(* ===== verification/RedBlackTreeRep.v ===== *)
(** * Red-black trees: what the heap represents

    The heap of nodes stands for a tree of the inductive type [tree], and a node somewhere
    in it for a context and a subtree.  [ok m s Q] says that the code [m] returns from [s]
    in a state of [Q].  The rotations and the changes of colours are shown to change the
    tree as they should, for both sides at once, and the red-black conditions are stated
    for trees and for contexts. *)

From stdpp Require Import sorting.
From S2P Require Import Prelude RedBlackTree.

(** ** The tree that the heap represents *)

Inductive tree :=
  | Leaf
  | T (c : Color) (l : tree) (a : nat) (k : Z) (r : tree).

Inductive side := L | R.
#[export] Instance side_eq_dec : EqDecision side.
Proof. solve_decision. Defined.

Definition opp (d : side) : side := match d with L => R | R => L end.

Definition root (t : tree) : ptr := match t with Leaf => None | T _ _ a _ _ => Some a end.
Fixpoint inorder (t : tree) : list (Z * nat) :=
  match t with Leaf => [] | T _ l a k r => inorder l ++ (k, a) :: inorder r end.
Definition addrs (t : tree) : list nat := snd <$> inorder t.

(** The heap holds the nodes of [t], whose root has the parent [p]. *)
Fixpoint rep (h : gmap nat Node) (p : ptr) (t : tree) : Prop :=
  match t with
  | Leaf => True
  | T c l a k r => h !! a = Some (mkNode (root l) (root r) p c k) /\ rep h (Some a) l /\ rep h (Some a) r
  end.

(** Both mirror images at once: [mk d c t a k u] has [t] on the side [d]. *)
Definition mk (d : side) (c : Color) (t : tree) (a : nat) (k : Z) (u : tree) : tree :=
  match d with L => T c t a k u | R => T c u a k t end.
Definition mkN (d : side) (x y p : ptr) (c : Color) (k : Z) : Node :=
  match d with L => mkNode x y p c k | R => mkNode y x p c k end.
Definition child (d : side) (n : Node) : ptr := match d with L => left_child n | R => right_child n end.
Definition set_child (d : side) (v : ptr) (n : Node) : Node :=
  match d with L => set_left v n | R => set_right v n end.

- - - - - - -

## [EXERCISE REQUIREMENTS]
Set out exactly the run of lines that begins at the line holding "Definition addrs (t" and ends at the last line of the data.

## [SOLUTION FOR THIS PROBLEM]
Definition addrs (t : tree) : list nat := snd <$> inorder t.

(** The heap holds the nodes of [t], whose root has the parent [p]. *)
Fixpoint rep (h : gmap nat Node) (p : ptr) (t : tree) : Prop :=
  match t with
  | Leaf => True
  | T c l a k r => h !! a = Some (mkNode (root l) (root r) p c k) /\ rep h (Some a) l /\ rep h (Some a) r
  end.

(** Both mirror images at once: [mk d c t a k u] has [t] on the side [d]. *)
Definition mk (d : side) (c : Color) (t : tree) (a : nat) (k : Z) (u : tree) : tree :=
  match d with L => T c t a k u | R => T c u a k t end.
Definition mkN (d : side) (x y p : ptr) (c : Color) (k : Z) : Node :=
  match d with L => mkNode x y p c k | R => mkNode y x p c k end.
Definition child (d : side) (n : Node) : ptr := match d with L => left_child n | R => right_child n end.
Definition set_child (d : side) (v : ptr) (n : Node) : Node :=
  match d with L => set_left v n | R => set_right v n end.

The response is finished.